Main results can be summarized as
- Constraints-based formalism to perform automatic reasoning over large-scale variational data from molecular biology. Validation on E. Coli and S. Cerevisiae networks. Application to EWS-FLI (pediatric Ewing tumor bones) signalling network.
- Construction
of model hierarchies for data interpretation. Applications to the regulations of fatty acid metabolism and the initiation of sea-urchin translation.
- Graph
description of fractal boundaries and topological properties of fractals.

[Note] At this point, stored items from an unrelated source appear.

Lemma generate_conflict_content_settles s (o t : entry) :
  settles (generate_conflict_content load_blob oid_text labels s o t) (λ _, True) (λ _, True).
Proof.
  unfold generate_conflict_content. step (conflict_entry_content_settles s o) as _; [|done].
  by step (conflict_entry_content_settles s t) as _.
Qed.

Lemma content_outcome_answers cb co ct p :
  settles (content_outcome diff semantic_merge labels cb co ct p) (λ _, True) (λ _, True).
Proof.
  unfold content_outcome. destruct (strategy labels); [|destruct semantic_merge; [done|]];
    apply returns_settles, returns_lift, Merge.text_merge_answers, diff_script.
Qed.

(** What a content merge of three blobs does. *)
Definition content_step (s : St) (hb ho ht : list Z) (p : path) (cs : list path)
    (r : St * list path * list Z) : Prop :=
  extends s r.1.1 ∧
  (r.1.2 = cs ++ [p]
   ∨ r.1.2 = cs ∧ content_merged diff load_blob semantic_merge labels r.1.1 p hb ho ht r.2).

Lemma content_conflict_merge_settles s hb ho ht p cs :
  settles (content_conflict_merge load_blob labels s ho ht p cs) (content_step s hb ho ht p cs) (λ _, True).
Proof.
  unfold content_conflict_merge. step (load_answers ho p) as _; [|done]. step (load_answers ht p) as _; [|done].
  step put_blob_spec as [Hs _]; [|done]. destruct a1 as [s' h]. split; [done|by left].
Qed.

Lemma three_way_content_merge_settles s hb ho ht p cs :
  settles (three_way_content_merge diff load_blob semantic_merge labels s hb ho ht p cs)
    (content_step s hb ho ht p cs) (λ _, True).
Proof.
  unfold three_way_content_merge.
  destruct (bool_decide (ho = ht)) eqn:E1; [apply bool_decide_eq_true in E1; split; [done|right; split; [done|by left]]|].
  destruct (bool_decide (ho = hb)) eqn:E2;
    [apply bool_decide_eq_true in E2; split; [done|right; split; [done|right; by left]]|].
  destruct (bool_decide (ht = hb)) eqn:E3;
    [apply bool_decide_eq_true in E3; split; [done|right; split; [done|do 2 right; by left]]|].
  unfold text_hunk_merge_blobs.
  pose proof (load_answers hb p). destruct (load_blob hb p) as [cb| | |] eqn:Eb; [|done..].
  pose proof (load_answers ho p). destruct (load_blob ho p) as [co| | |] eqn:Eo; [|done..].
  pose proof (load_answers ht p). destruct (load_blob ht p) as [ct| | |] eqn:Et; [|done..].
  rewrite !bind_Ok. pose proof (content_outcome_answers cb co ct p).
  destruct (content_outcome _ _ _ cb co ct p) as [[bytes|bytes regions| | ]| | |] eqn:Ec; try done;
    rewrite bind_Ok; [| |apply content_conflict_merge_settles..].
  - step put_blob_spec as [Hs Hg]; [|done]. destruct a as [s' h]. split; [done|]. right. split; [done|].
    do 3 right. by exists cb, co, ct, bytes.
  - step put_blob_spec as [Hs Hg]; [|done]. destruct a as [s' h]. split; [done|by left].
Qed.
Lemma same_meaning_target (a b : entry) : same_meaning a b = true → target a = target b.
Proof. unfold same_meaning. rewrite andb_true_iff, !bool_decide_eq_true. by intros [_ ?]. Qed.

Lemma cell_leaf s prefix cs n (b o t x : option entry) :
  (∀ p, merged_leaf s (path_str prefix (n :: p)) (leaf_below s b p) (leaf_below s o p) (leaf_below s t p)
          (leaf_below s x p)) → cell s prefix cs n b o t x.
Proof. intros Hm p. by right. Qed.
Definition composite_score {E} (from_path to_path from_content to_content : list Z) (path_score : f64)
    (semantic : option SemanticSimilarityFn) (stats : RenameMatcherStats)
  : exec E (f64 * RenameMatcherStats) :=
  delta_score ← delta_similarity from_content to_content;
  if F64.ge delta_score HIGH_CONFIDENCE_DELTA then
    Ok (F64.add (F64.add (F64.mul WEIGHT_DELTA delta_score) WEIGHT_SEMANTIC) (F64.mul WEIGHT_PATH path_score),
        count_scores stats 0 0 0 1 0)
  else
    let '(semantic_score, stats) :=
      if F64.lt delta_score (F64.literal 3 10) then (F64.zero, stats)
      else
        (match semantic with
         | Some similarity => similarity from_path to_path from_content to_content
         | None => F64.zero
         end, count_scores stats 0 0 1 0 0) in
    if F64.eq semantic_score F64.zero then
      let delta_weight := F64.add WEIGHT_DELTA WEIGHT_SEMANTIC in
      Ok (F64.add (F64.mul delta_weight delta_score) (F64.mul WEIGHT_PATH path_score), stats)
    else
      Ok (F64.add (F64.add (F64.mul WEIGHT_DELTA delta_score) (F64.mul WEIGHT_SEMANTIC semantic_score))
                  (F64.mul WEIGHT_PATH path_score), stats).

(** [files[*index].size.unwrap_or(usize::MAX)]; the positions are those of the
    files. *)
Definition size_of (fs : list CandidateFile) (i : Z) : Z :=
  match get fs i with Some f => default USIZE_MAX (size f) | None => USIZE_MAX end.

Definition push_to {K} `{Countable K} (m : gmap K (list Z)) (k : K) (i : Z) : gmap K (list Z) :=
  <[k := default [] (m !! k) ++ [i]]> m.

Definition push_unique (target : list Z) (i : Z) : list Z := if decide (i ∈ target) then target else target ++ [i].
Definition push_unique_matches (target : list Z) (matches : option (list Z)) : list Z :=
  match matches with None => target | Some js => fold_left push_unique js target end.

Definition push_unique_size_window {E} (target : list Z) (sorted_indices : list Z) (fs : list CandidateFile)
    (size : option Z) : exec E (list Z) :=
  match size with
  | None => Ok target
  | Some size =>
      let lower := div_ceil size MAX_SIZE_RATIO_USIZE in
      let upper := saturating_mul size MAX_SIZE_RATIO_USIZE in
      start ← lift (partition_point (λ i, size_of fs i <? lower) sorted_indices);
      stop ← lift (partition_point (λ i, size_of fs i <=? upper) sorted_indices);
      window ← slice sorted_indices start stop;
      Ok (fold_left push_unique window target)
  end.

Definition collect_candidate_positions {E} (deleted_file : CandidateFile) (added_index : AddedIndex)
  : exec E (list Z) :=
  let positions := push_unique_matches [] (by_basename added_index !! basename (fpath deleted_file)) in
  let positions := push_unique_matches positions (by_stem added_index !! stem (fpath deleted_file)) in
  positions ←
    match by_extension added_index !! extension (fpath deleted_file) with
    | Some js => push_unique_size_window positions js (files added_index) (size deleted_file)
    | None => Ok positions
    end;
  positions ←
    (if bool_decide (positions = []) then
       push_unique_size_window positions (sorted_by_size added_index) (files added_index) (size deleted_file)
     else Ok positions);
  if bool_decide (positions = []) then Ok (positions ++ all_indices added_index) else Ok positions.

Section detection.
Context {Oid St : Type} `{ObjectStore Oid St}.
Context (blake3 : list Z → list Z).
Abbreviation entry := (TreeEntry Oid).
Abbreviation tree := (Tree Oid).
Abbreviation leaf := (FlatLeaf Oid).
Abbreviation FlatTree := (gmap path leaf).

(** [FlatLeaf::blob], [symlink], [gitlink], [spoollink] *)
Definition flat_blob (hash : list Z) (executable : bool) : leaf :=
  {| hash := hash; leaf_type := EntryType.Blob; executable := executable; opaque := None |}.
Definition flat_symlink (hash : list Z) : leaf :=
  {| hash := hash; leaf_type := EntryType.Symlink; executable := false; opaque := None |}.
Definition flat_gitlink (target : Oid) : leaf :=
  {| hash := TreeHash.compute_typed blake3 (Text.ascii_bytes "flat-gitlink") (oid_bytes target);
     leaf_type := EntryType.Gitlink; executable := false; opaque := Some (OpaqueGitlink target) |}.
Definition flat_spoollink (spool_id state_id : list Z) : leaf :=
  let identity := spool_id ++ state_id in
  {| hash := TreeHash.compute_typed blake3 (Text.ascii_bytes "flat-spoollink") identity;
     leaf_type := EntryType.Spoollink; executable := false; opaque := Some (OpaqueSpoollink spool_id state_id) |}.

(** [require_tree], [require_blob] of the store trait *)
Definition require_tree (s : St) (h : list Z) : mres tree :=
  found ← get_tree s h;
  ok_or found (StoreFailed "missing tree").
Definition require_blob (s : St) (h : list Z) : mres (list Z) :=
  found ← get_blob s h;
  ok_or found (StoreFailed "missing blob").

Definition join_path (prefix n : path) : path :=
  if bool_decide (prefix = []) then n else prefix ++ [47] ++ n.

(** One entry of the loop of [flatten_tree]; [recur] flattens a subtree. *)
Definition flatten_entry (recur : tree → path → mres FlatTree) (s : St) (prefix : path) (result : FlatTree)
    (e : entry) : mres FlatTree :=
  let p := join_path prefix (name e) in
  match target e with
  | TreeEntryTarget.Blob h x => Ok (<[p := flat_blob h x]> result)
  | TreeEntryTarget.Symlink h => Ok (<[p := flat_symlink h]> result)
  | TreeEntryTarget.Tree h =>
      subtree ← require_tree s h;
      sub ← recur subtree p;
      Ok (sub ∪ result)
  | TreeEntryTarget.Gitlink target => Ok (<[p := flat_gitlink target]> result)
  | TreeEntryTarget.Spoollink spool_id state_id => Ok (<[p := flat_spoollink spool_id state_id]> result)
  end.

Fixpoint flatten_entries (recur : tree → path → mres FlatTree) (s : St) (prefix : path) (es : list entry)
    (result : FlatTree) : mres FlatTree :=
  match es with
  | [] => Ok result
  | e :: es =>
      result ← flatten_entry recur s prefix result e;
      flatten_entries recur s prefix es result
  end.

Application to Markov partitions for toral automorphisms and purely
periodic beta-expansions.
- Combinatorial rules to iterately build discrete plane in R3.
Additional links
- Collaborations and co-authors : B. Adamczeswki (numeration systems), S. Akiyama (beta-numeration), P. Arnoux (tilings and discrete geometry), T. Baumuratova (analysis of EWS-FLI1 signalling network), R. Bellé (sea-urchin translation), V. Berthé (discrete geometry and numeration systems), S. Blachon (analysis of CGH data), P. Blavy (regulation of fatty acids metabolism), J. Bourdon (dynamics of biological systems), C. Frougny (numeration systems), C. Guziolowski (study of large-scale networks with constraints-based approaches), A. Hilion (free group automorphisms), S. Lagarrigue (regulations of fatty acids metabolisms), S. Lemosquet (mammary cow lactary diets and metabolic networks), M. Le Borgne (depedency diagrams for constraints based resolution), J. van Milgen (nutrition and metabolic networks), O. Radulescu (model construction, constraints over the dynamics of systems), T. Schaub (constraint resolution with answer set programming), W. Steiner (numeration systems and fractals), G. Stoll (EWS-FLI1 signalling network), J. Thuswaldner (topology of fractals), P. Veber (constraints for biological networks).